Humphreys is Chairman Emeritus of Humphreys Capital, which manages real estate investment funds with more than one billion dollars in assets in 15 states.

Humphreys serves as a trustee of the Oklahoma Industries Authority and on the boards of The Navigators, New Horizons Foundation, the Oklahoma State Fair, Search Ministries, and the Campus Ministry Development Foundation. He formerly served as a director of OGE Energy, trustee of the Urban Land Institute, and chairman of the Baptist Sunday School Board (now Lifeway). Humphreys was the founding chairman of the Oklahoma District Council of ULI.

From 2008 until 2019, Humphreys was co-host of "Flash Point," an award-winning locally-produced Sunday morning political talk show on Oklahoma City NBC affiliate KFOR-TV alongside co-host Mike Turpen and moderator Kevin Ogle.

==Religious Liberties Controversy==
On December 10, 2017, in his capacity as a "Flash Point" cohost, Humphreys made comments about his personal beliefs, the "me too" movement, homosexuality, and his belief in the existence of universal truth in a culture of moral relativism. His comments prompted calls for his resignation from the University of Oklahoma Board of Regents by the LGBTQ Alumni Society and Freedom Oklahoma. In addition, Paula Lewis, the chair of the Oklahoma City Public Schools board of education, issued a statement calling for Humphreys to resign from the board of a school he had co-founded in downtown Oklahoma City, the John Rex Charter Elementary School. A few dozen John Rex parents held a protest December 15, 2017, also demanding Humphreys' resignation from the school's board. In January, 2018, more than 2,000 parents of John Rex students and citizens of Oklahoma City signed a letter of support for Humphreys, demanding that he remain in a role of leadership for John Rex and defending his religious liberties http://m.news9.com/story.aspx?story=37220732&catId=112032 On December 21, 2017, at the end of a special meeting of the OU Board of Regents, Humphreys announced he would resign from the board of regents at the beginning of the spring semester in January 2018.

==Politics==
Humphreys was elected to the Putnam City School Board in 1987 and served until 1995. In 1998, he was elected mayor of Oklahoma City and served two terms. As mayor, he changed the popular opinion of the downtown revitalization effort, known as Metropolitan Area Projects (or MAPS), to a more favorable view. This resulted in increased economic development and improved quality of living in the downtown Oklahoma City area and a move toward a second project, known as MAPS for Kids, aimed at a revitalization of the area's public schools.

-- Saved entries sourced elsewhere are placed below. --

(** * FoxyApply: the application-wizard automation engine

    A shallow embedding of the Go package [internal/browser] of FoxyApply:
    job-identifier extraction ([ExtractJobID]), the field value resolver
    ([ChooseValue]), the Easy-Apply wizard loop ([FillOutEasyApplyForm]) and
    the campaign loop ([StartApplying]); then of what surrounds them: the
    profile store ([internal/store]), the life cycle of the browser
    ([BrowserManager]), the downloader ([ChromeDownloader]) and the methods
    of the service that drive them ([AppService]).

    Go strings are byte sequences: they are [string] here, one [ascii] per
    byte.  Go's [int] is the 64-bit integer of the supported platforms and is
    carried by [Z]; the only place where its range matters is
    [strconv.Atoi], which rejects what does not fit. *)

From Stdlib Require Import ZArith String Ascii List Bool Lia.
From Stdlib Require Import DecimalString DecimalPos.
Import ListNotations.

Local Open Scope string_scope.
Local Open Scope Z_scope.

(** ** Results of Go code that may panic *)

Inductive outcome (A : Type) : Type :=
| Ret (a : A)   (* the call returned [a] *)
| Panic.        (* the call panicked (run-time error) *)
Arguments Ret {A} a.
Arguments Panic {A}.

(** Go's [error] values carry a message; [None] is [nil]. *)
Definition error := string.

(** ** The functions of Go's [strings] and [strconv] used by the package *)

Module GoStrings.

(** [strings.Trim(s, cutset)] with a one-byte cutset: all leading and trailing
    occurrences of the byte are removed. *)
Fixpoint trimLeftByte (s : string) (c : ascii) : string :=
  match s with
  | EmptyString => EmptyString
  | String a s' => if Ascii.eqb a c then trimLeftByte s' c else s
  end.

Fixpoint trimRightByte (s : string) (c : ascii) : string :=
  match s with
  | EmptyString => EmptyString
  | String a s' =>
      match trimRightByte s' c with
      | EmptyString => if Ascii.eqb a c then EmptyString else String a EmptyString
      | t => String a t
      end
  end.

Definition Trim (s : string) (c : ascii) : string :=
  trimLeftByte (trimRightByte s c) c.

(** [strings.Split(s, sep)] with a one-byte separator: the pieces between the
    occurrences of the byte, empty pieces included; the empty string gives
    one empty piece. *)
Fixpoint Split (s : string) (sep : ascii) : list string :=
  match s with
  | EmptyString => [EmptyString]
  | String a s' =>
      if Ascii.eqb a sep then EmptyString :: Split s' sep
      else match Split s' sep with
           | seg :: rest => String a seg :: rest
           | [] => [String a EmptyString]
           end
  end.

(** [strings.Contains(s, substr)]. *)
Fixpoint Contains (s substr : string) : bool :=
  if String.prefix substr s then true
  else match s with
       | EmptyString => false
       | String _ s' => Contains s' substr
       end.

(** The variadic helper [containsAny(s, kws...)] of the package. *)
Fixpoint containsAny (s : string) (kws : list string) : bool :=
  match kws with
  | [] => false
  | kw :: kws' => if Contains s kw then true else containsAny s kws'
  end.

(** [strings.ReplaceAll(s, old, new)] with a one-byte [old]. *)
Fixpoint ReplaceAll (s : string) (old : ascii) (new : string) : string :=
  match s with
  | EmptyString => EmptyString
  | String a s' =>
      if Ascii.eqb a old then (new ++ ReplaceAll s' old new)%string
      else String a (ReplaceAll s' old new)
  end.

(** [strings.Join(elems, sep)]. *)
Fixpoint Join (elems : list string) (sep : string) : string :=
  match elems with
  | [] => EmptyString
  | [e] => e
  | e :: rest => (e ++ sep ++ Join rest sep)%string
  end.

(** [strconv.Atoi]: an optional sign, then one or more decimal digits, and
    the value has to fit Go's [int]; [None] stands for a non-nil error. *)
Definition maxInt : Z := 2 ^ 63 - 1.
Definition minInt : Z := - 2 ^ 63.

Definition digit_of (c : ascii) : option Z :=
  let n := Z.of_N (N_of_ascii c) in
  if (48 <=? n) && (n <=? 57) then Some (n - 48) else None.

In 2004, Humphreys was a candidate in the Republican primary for the U.S. Senate and was considered a favorite for the party's nomination as he was endorsed by incumbent Don Nickles and Oklahoma's other U.S. Senator James Inhofe. However, he was defeated by Tom Coburn with a vote of 61% to 25%.

==Personal==
In 1972, Humphreys married the former Danna Kircher of Stroud, Oklahoma. They have three children and fifteen grandchildren.